▶

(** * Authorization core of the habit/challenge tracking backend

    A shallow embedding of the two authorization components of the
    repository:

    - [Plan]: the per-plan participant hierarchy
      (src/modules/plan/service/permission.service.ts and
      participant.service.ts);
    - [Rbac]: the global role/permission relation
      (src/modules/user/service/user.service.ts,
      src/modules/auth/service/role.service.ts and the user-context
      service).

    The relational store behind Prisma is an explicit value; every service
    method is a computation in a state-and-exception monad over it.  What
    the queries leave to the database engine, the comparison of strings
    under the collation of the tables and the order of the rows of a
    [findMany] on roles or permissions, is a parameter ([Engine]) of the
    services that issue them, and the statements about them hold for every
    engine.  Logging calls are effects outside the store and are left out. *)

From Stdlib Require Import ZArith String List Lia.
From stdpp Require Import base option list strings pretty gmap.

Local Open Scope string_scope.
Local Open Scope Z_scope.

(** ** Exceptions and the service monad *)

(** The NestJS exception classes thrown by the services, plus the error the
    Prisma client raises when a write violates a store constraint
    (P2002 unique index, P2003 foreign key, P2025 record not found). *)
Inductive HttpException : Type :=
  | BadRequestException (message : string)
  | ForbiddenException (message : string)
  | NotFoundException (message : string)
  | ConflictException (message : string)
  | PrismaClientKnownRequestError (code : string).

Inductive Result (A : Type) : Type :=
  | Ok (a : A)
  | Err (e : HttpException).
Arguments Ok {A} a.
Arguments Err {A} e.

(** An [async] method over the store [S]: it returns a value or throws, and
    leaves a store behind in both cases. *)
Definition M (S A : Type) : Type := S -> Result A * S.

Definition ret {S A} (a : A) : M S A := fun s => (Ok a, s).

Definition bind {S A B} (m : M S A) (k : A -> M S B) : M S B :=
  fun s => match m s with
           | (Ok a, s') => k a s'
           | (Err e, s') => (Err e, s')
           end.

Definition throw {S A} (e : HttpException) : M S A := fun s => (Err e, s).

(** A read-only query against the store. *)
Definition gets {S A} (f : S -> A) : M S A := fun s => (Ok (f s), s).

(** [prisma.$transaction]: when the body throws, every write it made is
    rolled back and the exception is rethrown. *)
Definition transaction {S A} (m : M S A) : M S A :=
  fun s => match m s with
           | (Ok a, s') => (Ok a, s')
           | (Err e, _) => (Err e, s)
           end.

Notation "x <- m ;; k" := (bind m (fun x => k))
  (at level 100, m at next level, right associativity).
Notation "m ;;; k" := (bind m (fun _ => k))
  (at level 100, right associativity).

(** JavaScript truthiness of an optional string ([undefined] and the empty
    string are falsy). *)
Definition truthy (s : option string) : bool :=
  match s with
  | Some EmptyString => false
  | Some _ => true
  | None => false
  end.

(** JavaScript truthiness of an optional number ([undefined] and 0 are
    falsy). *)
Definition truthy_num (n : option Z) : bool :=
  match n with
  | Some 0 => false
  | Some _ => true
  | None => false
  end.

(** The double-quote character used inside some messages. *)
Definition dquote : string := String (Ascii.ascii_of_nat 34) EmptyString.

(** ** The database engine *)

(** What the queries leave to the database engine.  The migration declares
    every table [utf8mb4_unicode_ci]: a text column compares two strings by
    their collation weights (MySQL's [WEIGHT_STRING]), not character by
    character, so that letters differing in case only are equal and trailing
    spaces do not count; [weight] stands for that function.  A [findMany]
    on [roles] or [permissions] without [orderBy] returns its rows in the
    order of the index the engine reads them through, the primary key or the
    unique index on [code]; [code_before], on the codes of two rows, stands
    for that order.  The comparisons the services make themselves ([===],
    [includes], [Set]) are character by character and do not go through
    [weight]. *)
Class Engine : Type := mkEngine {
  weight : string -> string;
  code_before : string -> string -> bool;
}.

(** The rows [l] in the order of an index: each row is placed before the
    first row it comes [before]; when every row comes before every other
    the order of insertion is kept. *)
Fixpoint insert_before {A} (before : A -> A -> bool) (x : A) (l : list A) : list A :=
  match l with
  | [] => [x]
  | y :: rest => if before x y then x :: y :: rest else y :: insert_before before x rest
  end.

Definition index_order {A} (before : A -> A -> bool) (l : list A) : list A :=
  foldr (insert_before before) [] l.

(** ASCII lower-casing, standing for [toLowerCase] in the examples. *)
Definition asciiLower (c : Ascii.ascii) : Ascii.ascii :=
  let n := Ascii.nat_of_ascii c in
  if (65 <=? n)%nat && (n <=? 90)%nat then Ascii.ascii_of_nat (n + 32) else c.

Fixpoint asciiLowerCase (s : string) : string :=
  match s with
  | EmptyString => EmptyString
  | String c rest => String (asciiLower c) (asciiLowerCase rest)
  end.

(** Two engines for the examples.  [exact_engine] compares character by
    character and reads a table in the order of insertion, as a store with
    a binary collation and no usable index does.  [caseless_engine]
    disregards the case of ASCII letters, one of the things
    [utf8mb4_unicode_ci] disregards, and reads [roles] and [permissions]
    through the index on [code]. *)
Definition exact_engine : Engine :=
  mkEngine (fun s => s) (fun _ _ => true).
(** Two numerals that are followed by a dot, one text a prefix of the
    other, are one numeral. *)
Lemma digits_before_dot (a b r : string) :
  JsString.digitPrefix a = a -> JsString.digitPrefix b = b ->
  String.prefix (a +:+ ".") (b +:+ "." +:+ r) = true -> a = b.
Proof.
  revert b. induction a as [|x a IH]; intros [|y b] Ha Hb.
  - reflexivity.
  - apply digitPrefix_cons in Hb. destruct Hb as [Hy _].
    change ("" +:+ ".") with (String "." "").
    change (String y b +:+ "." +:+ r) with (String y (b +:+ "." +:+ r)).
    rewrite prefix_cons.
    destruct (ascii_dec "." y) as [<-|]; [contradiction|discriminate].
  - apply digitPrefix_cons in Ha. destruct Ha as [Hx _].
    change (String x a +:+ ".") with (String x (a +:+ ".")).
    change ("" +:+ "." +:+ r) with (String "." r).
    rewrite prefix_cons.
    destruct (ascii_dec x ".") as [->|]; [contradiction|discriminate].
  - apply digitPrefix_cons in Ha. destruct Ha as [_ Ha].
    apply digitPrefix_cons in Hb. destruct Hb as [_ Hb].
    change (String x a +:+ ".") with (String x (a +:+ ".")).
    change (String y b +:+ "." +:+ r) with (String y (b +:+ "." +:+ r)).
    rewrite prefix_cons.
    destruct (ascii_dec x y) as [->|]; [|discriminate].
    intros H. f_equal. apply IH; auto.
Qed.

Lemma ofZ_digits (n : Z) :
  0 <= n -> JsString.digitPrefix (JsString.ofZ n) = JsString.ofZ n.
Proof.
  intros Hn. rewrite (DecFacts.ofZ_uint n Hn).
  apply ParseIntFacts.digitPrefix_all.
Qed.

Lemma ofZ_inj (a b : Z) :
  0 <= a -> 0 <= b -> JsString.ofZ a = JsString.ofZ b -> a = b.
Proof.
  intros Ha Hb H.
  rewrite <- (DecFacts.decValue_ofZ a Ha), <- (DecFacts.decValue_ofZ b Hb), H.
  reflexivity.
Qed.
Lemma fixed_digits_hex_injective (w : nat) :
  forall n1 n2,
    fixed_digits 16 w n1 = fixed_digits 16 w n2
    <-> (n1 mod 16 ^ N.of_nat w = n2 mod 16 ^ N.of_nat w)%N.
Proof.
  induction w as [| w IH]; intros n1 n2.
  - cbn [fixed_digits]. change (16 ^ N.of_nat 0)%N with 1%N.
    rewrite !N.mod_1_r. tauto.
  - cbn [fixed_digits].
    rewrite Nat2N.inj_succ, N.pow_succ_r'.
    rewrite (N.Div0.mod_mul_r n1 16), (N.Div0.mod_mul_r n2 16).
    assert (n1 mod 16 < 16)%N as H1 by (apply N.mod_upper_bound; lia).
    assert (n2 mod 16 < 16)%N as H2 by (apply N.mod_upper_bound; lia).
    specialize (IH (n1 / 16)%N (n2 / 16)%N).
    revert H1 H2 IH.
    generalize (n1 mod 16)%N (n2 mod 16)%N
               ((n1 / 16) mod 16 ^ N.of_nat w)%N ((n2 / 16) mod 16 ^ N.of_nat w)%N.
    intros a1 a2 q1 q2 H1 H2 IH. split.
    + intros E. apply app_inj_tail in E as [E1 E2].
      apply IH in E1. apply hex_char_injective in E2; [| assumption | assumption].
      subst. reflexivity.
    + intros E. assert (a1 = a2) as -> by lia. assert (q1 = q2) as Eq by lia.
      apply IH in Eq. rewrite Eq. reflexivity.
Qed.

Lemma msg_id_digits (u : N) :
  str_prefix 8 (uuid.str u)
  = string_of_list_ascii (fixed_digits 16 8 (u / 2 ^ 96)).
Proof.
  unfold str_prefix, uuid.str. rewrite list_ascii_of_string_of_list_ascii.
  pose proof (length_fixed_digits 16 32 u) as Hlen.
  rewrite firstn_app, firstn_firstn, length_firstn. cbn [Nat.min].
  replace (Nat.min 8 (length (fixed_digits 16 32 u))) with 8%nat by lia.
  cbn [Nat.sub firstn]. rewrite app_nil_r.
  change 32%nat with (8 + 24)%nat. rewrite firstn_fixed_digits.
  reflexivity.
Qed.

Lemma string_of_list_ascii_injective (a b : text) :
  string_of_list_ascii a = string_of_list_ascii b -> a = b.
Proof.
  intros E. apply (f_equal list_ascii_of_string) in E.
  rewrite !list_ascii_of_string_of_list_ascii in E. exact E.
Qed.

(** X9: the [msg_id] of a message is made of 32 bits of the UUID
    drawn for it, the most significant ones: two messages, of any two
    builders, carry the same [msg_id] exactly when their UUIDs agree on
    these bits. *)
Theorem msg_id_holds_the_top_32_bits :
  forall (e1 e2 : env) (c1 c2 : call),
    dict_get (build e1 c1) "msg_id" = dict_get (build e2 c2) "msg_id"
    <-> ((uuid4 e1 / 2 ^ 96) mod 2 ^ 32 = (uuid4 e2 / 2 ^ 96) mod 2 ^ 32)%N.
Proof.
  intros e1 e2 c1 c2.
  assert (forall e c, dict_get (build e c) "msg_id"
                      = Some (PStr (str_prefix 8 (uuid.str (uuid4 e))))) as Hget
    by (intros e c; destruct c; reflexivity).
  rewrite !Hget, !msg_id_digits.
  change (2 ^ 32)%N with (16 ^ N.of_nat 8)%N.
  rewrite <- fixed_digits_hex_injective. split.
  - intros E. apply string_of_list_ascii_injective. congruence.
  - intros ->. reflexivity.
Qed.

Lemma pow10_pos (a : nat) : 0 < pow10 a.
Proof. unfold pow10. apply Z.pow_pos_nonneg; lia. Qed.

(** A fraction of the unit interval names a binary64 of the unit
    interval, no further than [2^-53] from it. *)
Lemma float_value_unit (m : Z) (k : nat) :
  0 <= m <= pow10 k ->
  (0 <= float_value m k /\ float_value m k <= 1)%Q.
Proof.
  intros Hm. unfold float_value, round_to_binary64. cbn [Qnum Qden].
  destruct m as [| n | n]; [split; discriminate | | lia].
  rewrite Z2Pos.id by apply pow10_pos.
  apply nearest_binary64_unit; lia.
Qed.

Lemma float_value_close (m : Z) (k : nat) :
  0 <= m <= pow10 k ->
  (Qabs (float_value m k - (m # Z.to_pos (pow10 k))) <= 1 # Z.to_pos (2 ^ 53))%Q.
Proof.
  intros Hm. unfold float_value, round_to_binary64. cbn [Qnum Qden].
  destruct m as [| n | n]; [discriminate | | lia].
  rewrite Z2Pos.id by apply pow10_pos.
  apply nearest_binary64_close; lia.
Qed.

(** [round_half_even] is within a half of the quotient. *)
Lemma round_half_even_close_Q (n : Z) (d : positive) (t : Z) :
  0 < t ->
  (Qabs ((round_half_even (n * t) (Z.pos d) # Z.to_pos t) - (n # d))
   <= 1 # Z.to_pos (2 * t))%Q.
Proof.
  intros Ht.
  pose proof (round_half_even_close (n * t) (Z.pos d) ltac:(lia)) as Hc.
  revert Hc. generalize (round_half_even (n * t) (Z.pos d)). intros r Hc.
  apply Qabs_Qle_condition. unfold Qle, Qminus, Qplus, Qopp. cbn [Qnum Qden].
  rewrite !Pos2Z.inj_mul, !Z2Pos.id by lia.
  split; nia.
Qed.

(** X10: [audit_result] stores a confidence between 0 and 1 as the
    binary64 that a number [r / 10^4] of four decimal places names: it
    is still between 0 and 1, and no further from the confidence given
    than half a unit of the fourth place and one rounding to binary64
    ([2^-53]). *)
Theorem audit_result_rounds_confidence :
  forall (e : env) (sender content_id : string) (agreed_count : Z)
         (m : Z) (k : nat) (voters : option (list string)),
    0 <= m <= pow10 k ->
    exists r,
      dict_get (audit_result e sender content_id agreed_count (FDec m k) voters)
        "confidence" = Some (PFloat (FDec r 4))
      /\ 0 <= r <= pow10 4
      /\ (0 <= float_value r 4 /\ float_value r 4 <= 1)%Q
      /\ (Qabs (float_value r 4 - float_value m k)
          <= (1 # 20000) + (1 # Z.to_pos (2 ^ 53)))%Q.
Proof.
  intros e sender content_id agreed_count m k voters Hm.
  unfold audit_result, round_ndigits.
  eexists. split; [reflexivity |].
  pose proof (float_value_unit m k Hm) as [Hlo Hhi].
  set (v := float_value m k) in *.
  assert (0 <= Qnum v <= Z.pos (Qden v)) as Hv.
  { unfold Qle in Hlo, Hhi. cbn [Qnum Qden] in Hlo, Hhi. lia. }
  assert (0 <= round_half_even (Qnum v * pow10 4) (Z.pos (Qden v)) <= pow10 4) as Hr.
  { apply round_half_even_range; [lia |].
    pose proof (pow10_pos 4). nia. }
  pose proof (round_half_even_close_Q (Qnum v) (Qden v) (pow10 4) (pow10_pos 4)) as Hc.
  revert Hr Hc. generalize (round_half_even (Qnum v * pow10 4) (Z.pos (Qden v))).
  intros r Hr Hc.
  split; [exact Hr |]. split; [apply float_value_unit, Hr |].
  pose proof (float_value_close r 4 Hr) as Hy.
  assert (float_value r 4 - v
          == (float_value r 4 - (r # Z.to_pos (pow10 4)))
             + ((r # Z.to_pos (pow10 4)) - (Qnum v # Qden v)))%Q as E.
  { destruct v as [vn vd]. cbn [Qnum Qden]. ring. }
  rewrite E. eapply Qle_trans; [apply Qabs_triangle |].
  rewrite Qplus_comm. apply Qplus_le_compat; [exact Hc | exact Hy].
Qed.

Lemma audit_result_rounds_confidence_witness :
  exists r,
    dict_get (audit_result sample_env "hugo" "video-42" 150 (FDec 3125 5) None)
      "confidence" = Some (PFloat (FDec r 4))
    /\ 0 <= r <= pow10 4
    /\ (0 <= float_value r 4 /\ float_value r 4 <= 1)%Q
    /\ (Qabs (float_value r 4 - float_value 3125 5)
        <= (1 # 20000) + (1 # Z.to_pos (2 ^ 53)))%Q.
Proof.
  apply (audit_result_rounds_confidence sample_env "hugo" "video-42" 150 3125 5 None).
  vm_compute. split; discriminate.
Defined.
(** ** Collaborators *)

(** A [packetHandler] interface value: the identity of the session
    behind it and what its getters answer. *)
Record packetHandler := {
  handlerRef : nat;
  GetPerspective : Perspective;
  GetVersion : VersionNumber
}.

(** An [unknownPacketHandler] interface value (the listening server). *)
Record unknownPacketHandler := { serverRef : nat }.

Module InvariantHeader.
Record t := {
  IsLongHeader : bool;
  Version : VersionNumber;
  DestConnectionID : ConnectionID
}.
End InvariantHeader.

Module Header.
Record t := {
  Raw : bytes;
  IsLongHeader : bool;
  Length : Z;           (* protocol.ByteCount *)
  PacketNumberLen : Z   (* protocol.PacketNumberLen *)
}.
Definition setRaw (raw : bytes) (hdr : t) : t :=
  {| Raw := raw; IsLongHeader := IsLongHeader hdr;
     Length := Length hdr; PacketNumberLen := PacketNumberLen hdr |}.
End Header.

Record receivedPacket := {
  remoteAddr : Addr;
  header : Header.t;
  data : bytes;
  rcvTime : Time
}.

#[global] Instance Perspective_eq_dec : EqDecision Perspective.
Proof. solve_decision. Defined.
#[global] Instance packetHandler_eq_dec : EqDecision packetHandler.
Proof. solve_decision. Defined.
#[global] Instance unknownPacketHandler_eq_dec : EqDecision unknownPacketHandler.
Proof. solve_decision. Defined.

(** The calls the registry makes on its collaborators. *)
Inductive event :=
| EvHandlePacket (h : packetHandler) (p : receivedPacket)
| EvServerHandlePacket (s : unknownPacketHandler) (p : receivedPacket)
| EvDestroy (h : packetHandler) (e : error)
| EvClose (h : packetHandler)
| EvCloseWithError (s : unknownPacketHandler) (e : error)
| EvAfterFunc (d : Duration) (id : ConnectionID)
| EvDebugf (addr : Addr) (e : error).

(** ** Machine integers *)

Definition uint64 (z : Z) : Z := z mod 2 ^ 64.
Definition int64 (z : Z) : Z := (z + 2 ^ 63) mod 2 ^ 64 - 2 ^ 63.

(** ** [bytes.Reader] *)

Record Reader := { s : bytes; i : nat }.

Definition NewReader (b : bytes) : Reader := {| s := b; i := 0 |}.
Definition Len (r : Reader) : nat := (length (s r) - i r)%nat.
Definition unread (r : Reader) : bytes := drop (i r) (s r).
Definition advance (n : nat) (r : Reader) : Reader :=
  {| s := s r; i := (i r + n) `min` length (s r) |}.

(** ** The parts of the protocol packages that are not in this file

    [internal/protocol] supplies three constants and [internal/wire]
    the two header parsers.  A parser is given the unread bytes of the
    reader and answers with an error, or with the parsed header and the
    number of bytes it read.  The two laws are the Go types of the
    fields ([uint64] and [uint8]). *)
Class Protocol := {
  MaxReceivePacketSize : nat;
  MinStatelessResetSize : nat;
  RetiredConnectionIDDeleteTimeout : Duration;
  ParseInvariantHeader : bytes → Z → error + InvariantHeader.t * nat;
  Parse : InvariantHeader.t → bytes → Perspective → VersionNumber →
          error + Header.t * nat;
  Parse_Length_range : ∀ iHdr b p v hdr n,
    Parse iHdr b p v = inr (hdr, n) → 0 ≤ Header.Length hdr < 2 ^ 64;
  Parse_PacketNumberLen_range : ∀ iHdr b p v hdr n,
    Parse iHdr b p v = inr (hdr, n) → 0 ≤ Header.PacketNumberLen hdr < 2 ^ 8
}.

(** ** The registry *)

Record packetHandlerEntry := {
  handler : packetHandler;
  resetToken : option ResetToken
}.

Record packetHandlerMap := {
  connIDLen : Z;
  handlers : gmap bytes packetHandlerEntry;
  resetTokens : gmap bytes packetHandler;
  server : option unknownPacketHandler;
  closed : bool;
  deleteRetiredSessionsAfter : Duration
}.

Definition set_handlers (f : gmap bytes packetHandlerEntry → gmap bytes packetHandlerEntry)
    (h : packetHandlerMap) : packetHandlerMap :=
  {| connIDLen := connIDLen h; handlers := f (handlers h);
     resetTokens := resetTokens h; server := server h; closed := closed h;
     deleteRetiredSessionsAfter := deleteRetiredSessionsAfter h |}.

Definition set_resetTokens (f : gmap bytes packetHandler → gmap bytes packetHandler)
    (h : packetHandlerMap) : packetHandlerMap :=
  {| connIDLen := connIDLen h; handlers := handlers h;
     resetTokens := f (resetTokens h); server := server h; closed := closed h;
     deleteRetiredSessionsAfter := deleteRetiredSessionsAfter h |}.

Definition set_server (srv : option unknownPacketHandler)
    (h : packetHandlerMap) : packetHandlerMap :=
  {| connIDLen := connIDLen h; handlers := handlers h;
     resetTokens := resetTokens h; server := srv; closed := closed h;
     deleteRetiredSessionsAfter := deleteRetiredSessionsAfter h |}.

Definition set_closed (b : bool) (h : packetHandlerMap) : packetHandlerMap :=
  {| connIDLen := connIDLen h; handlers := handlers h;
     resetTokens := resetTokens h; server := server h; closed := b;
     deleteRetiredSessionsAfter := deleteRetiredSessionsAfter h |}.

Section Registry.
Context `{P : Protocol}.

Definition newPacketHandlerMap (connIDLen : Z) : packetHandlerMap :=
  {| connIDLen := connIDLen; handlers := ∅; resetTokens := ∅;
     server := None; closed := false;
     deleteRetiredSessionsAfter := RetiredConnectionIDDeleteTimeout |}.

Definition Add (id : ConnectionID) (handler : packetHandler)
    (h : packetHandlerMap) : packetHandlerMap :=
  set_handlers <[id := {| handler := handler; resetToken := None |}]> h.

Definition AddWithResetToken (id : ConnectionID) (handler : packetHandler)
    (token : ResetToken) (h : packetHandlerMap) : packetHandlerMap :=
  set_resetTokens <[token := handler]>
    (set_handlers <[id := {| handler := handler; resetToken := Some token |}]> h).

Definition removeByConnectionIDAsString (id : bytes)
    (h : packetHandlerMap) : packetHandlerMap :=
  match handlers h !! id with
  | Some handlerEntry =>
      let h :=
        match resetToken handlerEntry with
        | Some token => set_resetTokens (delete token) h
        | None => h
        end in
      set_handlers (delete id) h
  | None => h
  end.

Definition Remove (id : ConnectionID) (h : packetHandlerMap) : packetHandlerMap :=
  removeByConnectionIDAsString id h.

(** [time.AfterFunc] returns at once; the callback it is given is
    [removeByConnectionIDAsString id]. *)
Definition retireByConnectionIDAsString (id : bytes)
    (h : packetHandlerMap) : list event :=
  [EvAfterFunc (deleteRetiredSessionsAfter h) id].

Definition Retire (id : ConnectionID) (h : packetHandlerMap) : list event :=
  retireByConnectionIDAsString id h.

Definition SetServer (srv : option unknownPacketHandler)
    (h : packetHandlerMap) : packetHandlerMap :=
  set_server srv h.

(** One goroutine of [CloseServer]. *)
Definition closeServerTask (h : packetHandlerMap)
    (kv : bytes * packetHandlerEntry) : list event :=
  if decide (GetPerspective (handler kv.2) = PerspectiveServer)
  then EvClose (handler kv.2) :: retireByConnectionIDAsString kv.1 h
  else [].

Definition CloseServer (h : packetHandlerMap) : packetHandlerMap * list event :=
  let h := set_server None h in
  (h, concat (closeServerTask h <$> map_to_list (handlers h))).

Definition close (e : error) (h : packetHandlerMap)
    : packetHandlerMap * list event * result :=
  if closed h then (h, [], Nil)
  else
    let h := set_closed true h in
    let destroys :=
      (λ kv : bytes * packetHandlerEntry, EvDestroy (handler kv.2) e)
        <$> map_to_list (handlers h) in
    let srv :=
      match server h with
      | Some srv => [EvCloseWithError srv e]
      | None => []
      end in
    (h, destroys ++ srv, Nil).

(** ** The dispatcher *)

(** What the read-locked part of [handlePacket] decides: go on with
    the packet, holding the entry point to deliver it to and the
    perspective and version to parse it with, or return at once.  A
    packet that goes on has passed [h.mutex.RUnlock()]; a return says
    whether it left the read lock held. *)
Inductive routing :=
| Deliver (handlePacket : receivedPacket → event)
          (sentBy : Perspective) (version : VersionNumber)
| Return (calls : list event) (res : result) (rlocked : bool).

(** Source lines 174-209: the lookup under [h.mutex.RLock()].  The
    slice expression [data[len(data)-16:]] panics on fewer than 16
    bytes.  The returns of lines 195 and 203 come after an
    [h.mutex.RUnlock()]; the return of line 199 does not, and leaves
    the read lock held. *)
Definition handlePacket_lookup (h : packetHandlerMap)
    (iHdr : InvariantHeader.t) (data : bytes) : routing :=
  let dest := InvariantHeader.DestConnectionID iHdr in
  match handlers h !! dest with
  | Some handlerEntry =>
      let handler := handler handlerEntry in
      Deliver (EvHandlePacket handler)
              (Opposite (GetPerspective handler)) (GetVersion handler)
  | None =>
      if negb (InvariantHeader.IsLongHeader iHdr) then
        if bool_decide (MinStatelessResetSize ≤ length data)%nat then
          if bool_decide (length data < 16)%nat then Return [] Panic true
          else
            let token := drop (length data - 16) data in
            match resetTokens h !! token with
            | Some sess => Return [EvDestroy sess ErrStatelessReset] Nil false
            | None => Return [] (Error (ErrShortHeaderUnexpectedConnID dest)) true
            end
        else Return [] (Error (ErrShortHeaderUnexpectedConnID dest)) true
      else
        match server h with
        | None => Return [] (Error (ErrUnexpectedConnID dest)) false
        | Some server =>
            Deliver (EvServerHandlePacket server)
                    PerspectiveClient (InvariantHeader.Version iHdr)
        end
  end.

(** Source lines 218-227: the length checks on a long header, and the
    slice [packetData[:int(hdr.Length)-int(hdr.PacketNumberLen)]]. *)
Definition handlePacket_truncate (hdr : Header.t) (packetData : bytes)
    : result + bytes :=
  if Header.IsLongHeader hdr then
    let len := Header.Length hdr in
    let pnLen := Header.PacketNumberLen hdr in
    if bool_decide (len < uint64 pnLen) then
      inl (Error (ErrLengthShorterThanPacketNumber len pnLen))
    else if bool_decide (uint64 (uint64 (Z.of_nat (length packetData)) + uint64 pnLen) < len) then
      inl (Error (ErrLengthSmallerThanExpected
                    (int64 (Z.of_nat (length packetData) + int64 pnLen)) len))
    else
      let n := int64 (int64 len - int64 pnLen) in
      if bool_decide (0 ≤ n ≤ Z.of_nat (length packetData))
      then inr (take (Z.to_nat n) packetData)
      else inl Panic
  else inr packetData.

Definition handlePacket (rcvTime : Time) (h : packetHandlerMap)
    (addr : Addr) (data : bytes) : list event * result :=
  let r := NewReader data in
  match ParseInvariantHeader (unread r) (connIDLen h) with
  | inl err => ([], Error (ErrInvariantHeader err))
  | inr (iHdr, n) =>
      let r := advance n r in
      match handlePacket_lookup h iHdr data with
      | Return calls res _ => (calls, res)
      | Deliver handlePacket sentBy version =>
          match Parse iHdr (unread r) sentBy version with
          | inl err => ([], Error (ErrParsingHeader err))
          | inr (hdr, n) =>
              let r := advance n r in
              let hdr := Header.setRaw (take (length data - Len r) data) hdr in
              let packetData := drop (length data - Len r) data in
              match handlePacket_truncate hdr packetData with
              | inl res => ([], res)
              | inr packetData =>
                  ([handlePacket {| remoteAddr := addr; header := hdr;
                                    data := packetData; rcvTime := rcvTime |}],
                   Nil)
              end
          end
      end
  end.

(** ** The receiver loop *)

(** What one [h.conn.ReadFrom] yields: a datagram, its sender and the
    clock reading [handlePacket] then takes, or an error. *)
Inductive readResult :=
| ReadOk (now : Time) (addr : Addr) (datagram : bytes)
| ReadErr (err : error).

◀

In the data above, find the line that contains "match handlers h !! dest with" and the line that contains "if bool_decide (MinStatelessResetSize". Repeat exactly those lines and every line between them, and only those.

  match handlers h !! dest with
  | Some handlerEntry =>
      let handler := handler handlerEntry in
      Deliver (EvHandlePacket handler)
              (Opposite (GetPerspective handler)) (GetVersion handler)
  | None =>
      if negb (InvariantHeader.IsLongHeader iHdr) then
        if bool_decide (MinStatelessResetSize ≤ length data)%nat then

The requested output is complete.